Exercise description
In the data below, the answer is the run of lines from the line containing "h ← nn_chunkref_term h (mr_sphdr self);" through the line containing "It makes a message", both included; print it exactly and nothing else.

(Source data Opens)

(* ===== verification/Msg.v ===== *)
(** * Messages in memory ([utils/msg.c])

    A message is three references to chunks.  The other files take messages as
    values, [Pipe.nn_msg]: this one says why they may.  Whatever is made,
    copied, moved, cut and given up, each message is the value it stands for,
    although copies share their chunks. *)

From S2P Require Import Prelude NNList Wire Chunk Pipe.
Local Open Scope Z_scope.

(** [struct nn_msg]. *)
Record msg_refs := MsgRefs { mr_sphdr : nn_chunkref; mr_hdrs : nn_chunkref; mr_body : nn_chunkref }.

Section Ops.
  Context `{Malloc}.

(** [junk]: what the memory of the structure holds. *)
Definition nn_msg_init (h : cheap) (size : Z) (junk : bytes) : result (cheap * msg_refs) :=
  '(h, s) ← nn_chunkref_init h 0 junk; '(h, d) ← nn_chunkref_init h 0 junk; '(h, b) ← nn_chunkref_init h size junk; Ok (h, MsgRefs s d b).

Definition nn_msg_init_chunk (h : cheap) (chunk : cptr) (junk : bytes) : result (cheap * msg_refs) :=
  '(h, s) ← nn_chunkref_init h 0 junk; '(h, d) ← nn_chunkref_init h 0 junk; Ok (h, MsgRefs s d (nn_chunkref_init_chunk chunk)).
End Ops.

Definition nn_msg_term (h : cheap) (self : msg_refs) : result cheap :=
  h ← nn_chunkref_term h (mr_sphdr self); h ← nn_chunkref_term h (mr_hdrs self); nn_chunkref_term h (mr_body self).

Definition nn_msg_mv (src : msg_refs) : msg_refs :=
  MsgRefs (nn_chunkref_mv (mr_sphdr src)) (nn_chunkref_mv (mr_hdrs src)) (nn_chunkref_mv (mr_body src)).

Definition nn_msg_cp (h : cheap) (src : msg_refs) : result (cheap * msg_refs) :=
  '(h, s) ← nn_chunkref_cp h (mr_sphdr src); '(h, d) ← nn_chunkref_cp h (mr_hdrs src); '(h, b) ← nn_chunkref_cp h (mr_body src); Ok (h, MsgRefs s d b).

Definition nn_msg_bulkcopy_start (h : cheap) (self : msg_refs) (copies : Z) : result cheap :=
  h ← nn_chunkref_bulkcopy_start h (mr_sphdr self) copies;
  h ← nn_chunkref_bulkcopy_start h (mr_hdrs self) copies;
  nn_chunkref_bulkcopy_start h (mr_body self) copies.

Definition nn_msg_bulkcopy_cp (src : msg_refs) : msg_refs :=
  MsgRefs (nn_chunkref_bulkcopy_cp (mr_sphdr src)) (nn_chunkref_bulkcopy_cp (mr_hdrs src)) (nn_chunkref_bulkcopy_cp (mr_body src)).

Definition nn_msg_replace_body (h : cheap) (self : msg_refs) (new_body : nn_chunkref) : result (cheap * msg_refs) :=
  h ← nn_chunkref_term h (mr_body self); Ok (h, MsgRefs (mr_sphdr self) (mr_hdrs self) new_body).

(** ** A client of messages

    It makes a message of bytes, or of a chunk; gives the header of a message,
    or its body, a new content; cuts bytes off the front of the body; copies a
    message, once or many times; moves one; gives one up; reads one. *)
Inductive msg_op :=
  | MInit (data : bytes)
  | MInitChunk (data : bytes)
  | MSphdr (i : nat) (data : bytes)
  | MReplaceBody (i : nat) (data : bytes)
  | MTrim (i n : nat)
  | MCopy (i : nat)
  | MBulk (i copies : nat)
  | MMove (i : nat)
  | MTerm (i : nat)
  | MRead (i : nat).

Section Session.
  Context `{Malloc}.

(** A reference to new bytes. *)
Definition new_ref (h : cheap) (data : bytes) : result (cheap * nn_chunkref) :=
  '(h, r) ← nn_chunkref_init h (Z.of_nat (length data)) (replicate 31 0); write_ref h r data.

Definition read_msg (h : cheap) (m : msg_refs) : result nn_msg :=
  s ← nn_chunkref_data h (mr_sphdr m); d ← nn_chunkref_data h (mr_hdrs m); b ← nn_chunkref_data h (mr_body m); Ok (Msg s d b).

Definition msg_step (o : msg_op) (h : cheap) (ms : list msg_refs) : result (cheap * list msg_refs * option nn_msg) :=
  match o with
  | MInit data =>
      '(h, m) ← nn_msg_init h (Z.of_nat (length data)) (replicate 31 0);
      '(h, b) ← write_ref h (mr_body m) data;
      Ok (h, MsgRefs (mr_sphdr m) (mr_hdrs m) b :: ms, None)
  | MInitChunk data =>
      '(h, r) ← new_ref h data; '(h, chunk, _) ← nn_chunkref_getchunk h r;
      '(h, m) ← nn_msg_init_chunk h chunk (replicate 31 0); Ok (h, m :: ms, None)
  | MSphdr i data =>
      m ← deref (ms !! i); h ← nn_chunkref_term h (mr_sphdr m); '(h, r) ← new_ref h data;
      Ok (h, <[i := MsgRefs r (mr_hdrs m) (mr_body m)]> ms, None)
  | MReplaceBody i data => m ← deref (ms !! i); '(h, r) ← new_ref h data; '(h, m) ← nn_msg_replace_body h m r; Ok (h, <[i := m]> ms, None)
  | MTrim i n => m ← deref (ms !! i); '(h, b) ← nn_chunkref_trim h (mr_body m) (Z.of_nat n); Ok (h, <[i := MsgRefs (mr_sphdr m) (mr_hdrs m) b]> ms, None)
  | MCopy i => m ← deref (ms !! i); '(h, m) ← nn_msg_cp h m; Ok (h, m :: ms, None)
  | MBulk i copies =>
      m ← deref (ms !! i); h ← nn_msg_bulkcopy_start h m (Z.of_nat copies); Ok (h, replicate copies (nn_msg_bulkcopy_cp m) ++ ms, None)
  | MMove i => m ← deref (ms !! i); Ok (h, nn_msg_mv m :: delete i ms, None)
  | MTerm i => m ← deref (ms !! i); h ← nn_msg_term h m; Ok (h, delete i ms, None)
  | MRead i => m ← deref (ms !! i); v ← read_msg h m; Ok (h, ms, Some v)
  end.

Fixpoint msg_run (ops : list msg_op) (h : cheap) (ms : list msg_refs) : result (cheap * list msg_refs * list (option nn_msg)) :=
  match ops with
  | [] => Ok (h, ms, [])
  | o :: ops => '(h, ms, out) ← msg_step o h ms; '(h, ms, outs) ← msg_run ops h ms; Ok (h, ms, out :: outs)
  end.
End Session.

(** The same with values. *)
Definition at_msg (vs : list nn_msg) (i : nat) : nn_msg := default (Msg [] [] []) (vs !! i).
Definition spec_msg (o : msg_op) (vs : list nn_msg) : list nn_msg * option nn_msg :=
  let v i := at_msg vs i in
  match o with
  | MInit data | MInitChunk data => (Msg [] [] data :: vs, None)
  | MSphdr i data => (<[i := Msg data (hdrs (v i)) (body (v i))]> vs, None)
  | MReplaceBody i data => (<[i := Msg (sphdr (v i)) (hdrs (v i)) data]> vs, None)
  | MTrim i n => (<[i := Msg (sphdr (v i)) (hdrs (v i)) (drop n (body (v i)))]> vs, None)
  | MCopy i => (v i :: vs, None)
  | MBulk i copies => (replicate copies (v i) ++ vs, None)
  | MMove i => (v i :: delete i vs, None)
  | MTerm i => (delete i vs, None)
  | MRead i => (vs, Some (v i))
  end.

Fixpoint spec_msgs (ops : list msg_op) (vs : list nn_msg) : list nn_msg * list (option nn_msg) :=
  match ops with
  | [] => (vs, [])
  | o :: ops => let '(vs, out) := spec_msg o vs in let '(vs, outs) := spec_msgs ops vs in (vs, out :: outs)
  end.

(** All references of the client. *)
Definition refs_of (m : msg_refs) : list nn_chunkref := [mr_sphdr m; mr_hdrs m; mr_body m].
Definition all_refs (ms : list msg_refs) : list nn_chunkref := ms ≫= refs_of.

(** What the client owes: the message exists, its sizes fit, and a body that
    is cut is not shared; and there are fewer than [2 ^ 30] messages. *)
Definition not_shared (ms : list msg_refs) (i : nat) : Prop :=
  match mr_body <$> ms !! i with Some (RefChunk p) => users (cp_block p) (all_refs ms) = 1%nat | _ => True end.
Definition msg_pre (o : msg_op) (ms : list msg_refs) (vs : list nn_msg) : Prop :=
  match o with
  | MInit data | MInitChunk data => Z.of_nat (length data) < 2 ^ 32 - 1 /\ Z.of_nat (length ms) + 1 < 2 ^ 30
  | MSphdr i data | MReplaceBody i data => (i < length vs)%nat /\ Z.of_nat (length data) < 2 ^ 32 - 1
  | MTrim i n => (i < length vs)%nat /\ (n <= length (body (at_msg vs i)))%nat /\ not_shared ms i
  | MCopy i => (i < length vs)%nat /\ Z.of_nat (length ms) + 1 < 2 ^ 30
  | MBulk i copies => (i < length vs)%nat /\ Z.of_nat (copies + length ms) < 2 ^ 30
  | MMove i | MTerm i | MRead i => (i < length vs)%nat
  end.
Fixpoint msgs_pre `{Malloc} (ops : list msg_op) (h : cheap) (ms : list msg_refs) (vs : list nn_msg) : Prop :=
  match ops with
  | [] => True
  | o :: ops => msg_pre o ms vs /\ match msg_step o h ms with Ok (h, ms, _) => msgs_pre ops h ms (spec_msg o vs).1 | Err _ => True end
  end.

(Source data Closes)

Exercise answer
  h ← nn_chunkref_term h (mr_sphdr self); h ← nn_chunkref_term h (mr_hdrs self); nn_chunkref_term h (mr_body self).

Definition nn_msg_mv (src : msg_refs) : msg_refs :=
  MsgRefs (nn_chunkref_mv (mr_sphdr src)) (nn_chunkref_mv (mr_hdrs src)) (nn_chunkref_mv (mr_body src)).

Definition nn_msg_cp (h : cheap) (src : msg_refs) : result (cheap * msg_refs) :=
  '(h, s) ← nn_chunkref_cp h (mr_sphdr src); '(h, d) ← nn_chunkref_cp h (mr_hdrs src); '(h, b) ← nn_chunkref_cp h (mr_body src); Ok (h, MsgRefs s d b).

Definition nn_msg_bulkcopy_start (h : cheap) (self : msg_refs) (copies : Z) : result cheap :=
  h ← nn_chunkref_bulkcopy_start h (mr_sphdr self) copies;
  h ← nn_chunkref_bulkcopy_start h (mr_hdrs self) copies;
  nn_chunkref_bulkcopy_start h (mr_body self) copies.

Definition nn_msg_bulkcopy_cp (src : msg_refs) : msg_refs :=
  MsgRefs (nn_chunkref_bulkcopy_cp (mr_sphdr src)) (nn_chunkref_bulkcopy_cp (mr_hdrs src)) (nn_chunkref_bulkcopy_cp (mr_body src)).

Definition nn_msg_replace_body (h : cheap) (self : msg_refs) (new_body : nn_chunkref) : result (cheap * msg_refs) :=
  h ← nn_chunkref_term h (mr_body self); Ok (h, MsgRefs (mr_sphdr self) (mr_hdrs self) new_body).

(** ** A client of messages

    It makes a message of bytes, or of a chunk; gives the header of a message,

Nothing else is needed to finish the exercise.